Andy Warhol decreed that 15 minutes of fame was about all one could expect. According to Jay McCarroll, if you’re in fashion, it’s more like 11 minutes. This Friday, the famously catty designer is the subject of a new documentary, “Eleven Minutes,” whose title refers to the approximate length of a runway show. The film follows McCarroll — the winner of the inaugural season of “Project Runway” — as he mounts his first (and last) Bryant Park spectacle in 2006. Two and half years later, McCarroll has created pieces for QVC, has a Web site selling T-shirts and accessories, and plans to put out a line this April. Over a vodka-soda-grapefruit, McCarroll dished with WWD about The Beatles, dairy farms and escaping the New York fashion scene.
This story first appeared in the February 18, 2009 issue of WWD. Subscribe Today.
WWD: How do you feel about the way you’re depicted in this film?
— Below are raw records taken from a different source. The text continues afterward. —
Lemma aggregate_step_spec acc r l :
  (0 <= wait_of r)%Z -> shortest (RequeueAfter acc) l ->
  Requeue (aggregate_result acc r) = Requeue acc || Requeue r
  ∧ shortest (RequeueAfter (aggregate_result acc r)) (l ++ [r]).
Proof.
  unfold shortest, aggregate_result, result_IsZero, wait_of. intros Hr Hs.
  assert (Hin : forall x, x ∈ l ++ [r] <-> x ∈ l ∨ x = r) by set_solver.
  destruct (Requeue r) eqn:Hq; simpl.
  - rewrite orb_true_r. split; [done|]. destruct Hs as [[-> Hz]|(Hp & (x & Hx & Hw) & Hmin)].
    + left. split; [done|]. intros x [Hx| ->]%Hin; [by apply Hz|by rewrite Hq].
    + right. split; [done|]. split; [exists x; rewrite Hin; auto|].
      intros y [Hy| ->]%Hin; [by apply Hmin|rewrite Hq; lia].
  - rewrite orb_false_r. case_bool_decide as Hz; simpl.
    { split; [done|]. destruct Hs as [[-> Hall]|(Hp & (x & Hx & Hw) & Hmin)].
      + left. split; [done|]. intros x [Hx| ->]%Hin; [by apply Hall|by rewrite Hq].
      + right. split; [done|]. split; [exists x; rewrite Hin; auto|].
        intros y [Hy| ->]%Hin; [by apply Hmin|rewrite Hq; lia]. }
    destruct Hs as [[-> Hall]|(Hp & (x & Hx & Hw) & Hmin)].
    + simpl. split; [done|]. right. split; [lia|]. split; [exists r; rewrite Hin, Hq; auto|].
      intros y [Hy| ->]%Hin; [rewrite (Hall y Hy); lia|rewrite Hq; lia].
    + rewrite decide_False by lia. case_decide; simpl; (split; [done|]); right.
      * split; [lia|]. split; [exists r; rewrite Hin, Hq; auto|].
        intros y [Hy| ->]%Hin Hpos; [specialize (Hmin y Hy Hpos); lia|rewrite Hq; lia].
      * split; [done|]. split; [exists x; rewrite Hin; auto|].
        intros y [Hy| ->]%Hin Hpos; [by apply Hmin|rewrite Hq in *; lia].
Qed.

(** The result of reconciling all workloads asks for an immediate requeue
    exactly when one of them does, and otherwise waits for the shortest of
    their waits, so that no workload is looked at later than it asked for. *)
Theorem aggregate_shortest_wait (l : list Result) :
  (forall r, r ∈ l -> 0 <= wait_of r)%Z ->
  let agg := foldl aggregate_result no_result l in
  Requeue agg = existsb Requeue l ∧ shortest (RequeueAfter agg) l.
Proof.
  cbv zeta. induction l as [|r l IH] using rev_ind; intros Hl.
  { split; [done|]. left. split; [done|]. intros r []%not_elem_of_nil. }
  rewrite foldl_app, existsb_app. simpl. rewrite orb_false_r.
  destruct IH as [Hq Hs]; [intros x Hx; apply Hl; set_solver|].
  destruct (aggregate_step_spec (foldl aggregate_result no_result l) r l) as [-> Hs']; [apply Hl; set_solver|done|].
  by rewrite Hq.
Qed.

(** ** Witnesses *)

Section ReconcileWitnesses.
#[local] Existing Instances sample_library sample_versions order_forward order_forward_laws.

Definition reconcile_state : @St store_client := mkSt (with_ic sample_store two_containers) (Some ∅) 0.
Jay McCarroll: I think it’s good. I think “Project Runway” pigeonholed me into being this quirky, bitchy freak who just had one-liners, but I’m happy that this showed more of the serious business side of me, because I guess I want to be taken more seriously in terms of business. Or I did at that point. Now I could care less. I just want to work at a dairy farm.
WWD: Are you serious?
J.M.: Maybe, I don’t know. I can’t lift heavy things, though.
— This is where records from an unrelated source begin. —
Lemma mounts_for_trans d1 d2 c1 c2 c3 :
  mounts_for d1 c1 c2 -> mounts_for d2 c2 c3 -> mounts_for (d1 ∪ d2) c1 c3.
Proof.
  intros H1 H2 m Hm. destruct (H2 m Hm) as [Hm2|(Ha & dir & ? & ?)].
  - destruct (H1 m Hm2) as [?|(Ha & dir & ? & ?)]; [by left|right]. split; [done|]. exists dir. set_solver.
  - right. split; [done|]. exists dir. set_solver.
Qed.

Lemma mounts_for_mono d1 d2 c c' : d1 ⊆ d2 -> mounts_for d1 c c' -> mounts_for d2 c c'.
Proof. intros Hd H1 m Hm. destruct (H1 m Hm) as [?|(? & dir & ? & ?)]; [by left|]. right. set_solver. Qed.

Lemma mount_directory_for dir c : mounts_for {[ dir ]} c (MountDirectory dir c).
Proof.
  unfold MountDirectory. destruct (existsb _ _); [by apply mounts_for_refl|].
  intros m [Hm|Hm]%elem_of_app; [by left|right]. apply list_elem_of_singleton in Hm as ->.
  split; [done|]. exists dir. set_solver.
Qed.

(** The loader's directory is mounted at the path its placeholder stands for. *)
Lemma loader_path : mount_path LoaderDirectory = mount_path (OdigosAgentsDirectory +:+ "/loader").
Proof. by vm_compute. Qed.

Lemma mount_loader_for c : mounts_for {[ LoaderDirectory ]} c (MountDirectory (OdigosAgentsDirectory +:+ "/loader") c).
Proof.
  intros m Hm. destruct (mount_directory_for _ _ m Hm) as [?|(? & dir & Hd & ?)]; [by left|right].
  split; [done|]. exists LoaderDirectory. apply elem_of_singleton in Hd as ->. rewrite loader_path. set_solver.
Qed.

(** What mounting the agent establishes: the volume is asked for exactly when
    there is something to copy, and every new mount has its directory. *)
Lemma mount_agent_spec config method ra c mounted dirs c' names :
  mount_agent config method ra c = (mounted, dirs, c') ->
  container_kept names c c' ∧ c_env c' = c_env c ∧ mounts_for dirs c c' ∧ mounted = bool_decide (dirs <> ∅)
  ∧ (mounted = true -> mounts_directories method = true).
Proof.
  unfold mount_agent. destruct (mounts_directories method).
  2:{ intros [= <- <- <-]. split_and!; [reflexivity|done|by apply mounts_for_refl|by rewrite bool_decide_eq_false_2 by auto|done]. }
  set (P := fun acc : Mounted => container_kept names c acc.2 ∧ c_env acc.2 = c_env c ∧ mounts_for acc.1.2 c acc.2
              ∧ acc.1.1 = bool_decide (acc.1.2 <> ∅)).
  assert (HP : forall l acc, P acc -> P (foldl mount_one acc l)).
  { induction l as [|d l IH]; intros acc HPacc; [done|]. apply IH.
    destruct acc as [[m ds] c1]. destruct HPacc as (H1 & H2 & H3 & H4). unfold P. simpl in *. split_and!.
    - etransitivity; [exact H1|]. auto with odigos_env.
    - rewrite <- H2. unfold MountDirectory. by destruct (existsb _ _).
    - rewrite union_comm_L. eapply mounts_for_trans; [exact H3|apply mount_directory_for].
    - rewrite bool_decide_eq_true_2; [done|]. set_solver. }
  specialize (HP (ra_directory_names ra) (false, ∅, c)).
  destruct (foldl mount_one (false, ∅, c) (ra_directory_names ra)) as [[m ds] c1].
  destruct HP as (H1 & H2 & H3 & H4).
  { unfold P. simpl. split_and!; [reflexivity|done|by apply mounts_for_refl|by rewrite bool_decide_eq_false_2 by auto]. }
  simpl in *. destruct (uses_loader config ra); intros [= <- <- <-].
  - split_and!; [| | | |done].
    + etransitivity; [exact H1|]. auto with odigos_env.
    + rewrite <- H2. unfold MountDirectory. by destruct (existsb _ _).
    + rewrite union_comm_L. eapply mounts_for_trans; [exact H3|apply mount_loader_for].
    + rewrite bool_decide_eq_true_2; [done|]. set_solver.
  - split_and!; done.
Qed.

(** ** The variables of a container *)
Section ContainerFacts.
Context `{KubeVersions} `{WebhookLibrary} `{Client}.

Lemma inject_config_ok w what n j st st' : inject_config w what n j st = inr st' -> env_ok st st'.
Proof.
  unfold inject_config. destruct j as [j|]; [|by intros [= ->]]. destruct w; [|by intros [= ->]].
  destruct (json_Marshal j); [done|]. intros [= <-]. apply inject_env_ok.
Qed.
#[local] Hint Resolve inject_config_ok : odigos_env.

Lemma trace_configs_ok payloads c d st st' : inject_trace_configs payloads c d st = inr st' -> env_ok st st'.
Proof.
  unfold inject_trace_configs.
  intros (s1 & E1 & (s2 & E2 & (s3 & E3 & (s4 & E4 & E5)%err_bind_inr)%err_bind_inr)%err_bind_inr)%err_bind_inr.
  transitivity s1; [eauto with odigos_env|]. transitivity s2; [eauto with odigos_env|].
  transitivity s3; [eauto with odigos_env|]. transitivity s4; eauto with odigos_env.
Qed.

Lemma span_metrics_ok c d st st' : inject_span_metrics c d st = inr st' -> env_ok st st'.
Proof.
  unfold inject_span_metrics. destruct (cac_metrics c) as [m|]; [|by intros [= ->]].
  destruct (am_span_metrics m); [|by intros [= ->]]. destruct (supports_agent_span_metrics d); [|by intros [= ->]].
  intros Hc%inject_config_ok. etransitivity; [|exact Hc]. apply inject_env_ok.
Qed.

Lemma inject_opamp_ok d m st : env_ok st (inject_opamp d m st).
Proof.
  unfold inject_opamp. simpl. repeat case_decide; [apply inject_env_ok|apply opamp_env_ok|reflexivity].
Qed.

Lemma inject_signals_ok c d st : env_ok st (inject_signals c d st).
Proof. unfold inject_signals. destruct (dev_signals_as_static_env _); [apply signals_env_ok|reflexivity]. Qed.

Lemma inject_env_vars_gains payloads cac pw conf d c st :
  inject_env_vars payloads cac pw conf d c = inr st -> tracked st ∧ gains c st.2.
Proof.
  unfold inject_env_vars. intros (s1 & E1 & (s2 & E2 & E3)%err_bind_inr)%err_bind_inr.
  enough (Hok : env_ok (GetEnvVarNamesSet c, c) st) by by apply Hok.
  transitivity s1; [by eapply static_env_ok|]. transitivity s2; [|by eapply trace_configs_ok].
  etransitivity; [|eapply span_metrics_ok; exact E2].
  destruct (dev_otlp_http_local_node _); [etransitivity; [|apply otlp_env_ok]|];
    (destruct (d_own_diagnostics d); [etransitivity; [|apply diagnostics_env_ok]|]);
    (etransitivity; [|apply inject_signals_ok]); (etransitivity; [apply k8s_env_ok|apply inject_opamp_ok]).
Qed.

(** Injection into a container keeps it; its new mounts are accounted for. *)
Lemma inject_container_spec payloads cac pw name conf d owners c mounted dirs c' names :
  injectOdigosToContainer payloads cac pw name conf d owners c = Done (inr (mounted, dirs, c')) ->
  container_kept names c c' ∧ mounts_for dirs c c' ∧ mounted = bool_decide (dirs <> ∅)
  ∧ (mounted = true -> exists m, pc_mount_method (conf_pods conf) = Some m ∧ mounts_directories m = true).
Proof.
  unfold injectOdigosToContainer.
  destruct (inject_env_vars payloads cac pw conf d c) as [|st] eqn:Hst; [done|].
  apply inject_env_vars_gains in Hst as [Ht Hg].
  destruct (d_runtime_agent d) as [ra|].
  2:{ intros [= <- <- <-]. split_and!; [by apply gains_kept|by apply mounts_for_refl, gains_mounts
        |by rewrite bool_decide_eq_false_2 by auto|done]. }
  destruct (pc_mount_method (conf_pods conf)) as [method|]; [|done]. simpl.
  destruct (mount_agent conf method ra st.2) as [[mt ds] c1] eqn:Hm.
  apply (mount_agent_spec _ _ _ _ _ _ _ names) in Hm as (K1 & E1 & M1 & B1 & D1).
  set (c2 := if ra_k8s_attrs_via_env_vars ra then _ else c1).
  assert (Hg2 : gains c1 c2).
  { unfold c2. destruct (ra_k8s_attrs_via_env_vars ra); [|reflexivity].
    apply (resource_env_ok pw name owners (st.1, c1)). unfold tracked, GetEnvVarNamesSet in *. simpl. by rewrite Ht, E1. }
  set (c3 := match ra_device ra with Some _ => _ | None => c2 end).
  assert (Hk3 : container_kept names c2 c3 ∧ c_mounts c3 = c_mounts c2).
  { unfold c3. destruct (ra_device ra); [|by split; [reflexivity|]]. destruct (decide (method = _)); [|by split; [reflexivity|]].
    split; [apply device_kept|done]. }
  destruct Hk3 as [Hk3 Hm3]. intros [= <- <- <-]. split_and!.
  - transitivity st.2; [by apply gains_kept|]. transitivity c1; [done|]. transitivity c2; [by apply gains_kept|done].
  - intros m Hin. rewrite Hm3, (gains_mounts _ _ Hg2) in Hin.
    destruct (M1 m Hin) as [Hi|?]; [|by right]. left. by rewrite (gains_mounts _ _ Hg) in Hi.
  - done.
  - intros Htrue. exists method. auto.
Qed.
End ContainerFacts.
WWD: So is a dairy farm plan B if fashion doesn’t work out?
J.M.: Probably plan C. Because when you say fashion, it kind of connotes that I would like to be part of this fashion industry in NYC, where I would have to play games and, like, talk to a bunch of a–hole vapid girls I don’t want to talk to. But then there’s the idea of making clothes and being a clothing designer, and I’m more interested in that end of it. I just want to put out products and be the name behind the product.
WWD: You thought the film was great because we saw you dealing with all of the business aspects — and now you don’t care about that?
J.M.: I don’t ever want to do a show like that. It was too stressful. I don’t know how people do it, quite frankly. That whole process of trying to do it every six months, trying to be relevant, trying to be fresh, trying to play the game. Young designers, it’s awful, it’s hard. How are you going to survive unless your father’s rich? Look at Stella McCartney, her father’s a Beatle. My father’s not a Beatle. I’m not a Beatle. I’m Middle America.
WWD: You’re doing T-shirts now, right?
J.M.: I have a line of fabric, actually, cotton prints through Westminster Fibers, so that’s been really good. That just launched this month, so now it’s online, in stores, all over the world. And I want to explore that more and start making patterns with that and products with that…. I mean Diane von Furstenberg went away for a whole decade. Where the f— was she in the Nineties? Nowhere, and then she came back. Calvin Klein doesn’t own his f—ing company. He’s, like, out in the Hamptons somewhere. So things change, it all ebbs and flows.
WWD: So you’re saying this isn’t your time to be producing a full collection, but maybe it will be eventually?
J.M.: Or maybe it won’t be.
WWD: Don’t you want to see your clothes in stores?
J.M.: No. I just want to see them on people.
WWD: How are they going to get on people if they don’t get into stores?
J.M.: I guess…I don’t think about it. That’s why I have a business partner…I’d rather just have my own store. Right now, I want to move to California and just be a beach bum.
WWD: I thought you wanted to be a dairy queen.
J.M.: I am a dairy queen. Maybe I’ll do that, too. I don’t know…. Maybe I have a line of scissors in the next 10 years. Who cares? What it comes down to is, I love fabric and color and texture. I might have a line of interiors. I might be a stylist. I might be a fashion photographer in 10 years, I don’t know. I’m not limiting myself, and I’m never going to. So you’ll see where I go. Or maybe you won’t. And what do you care?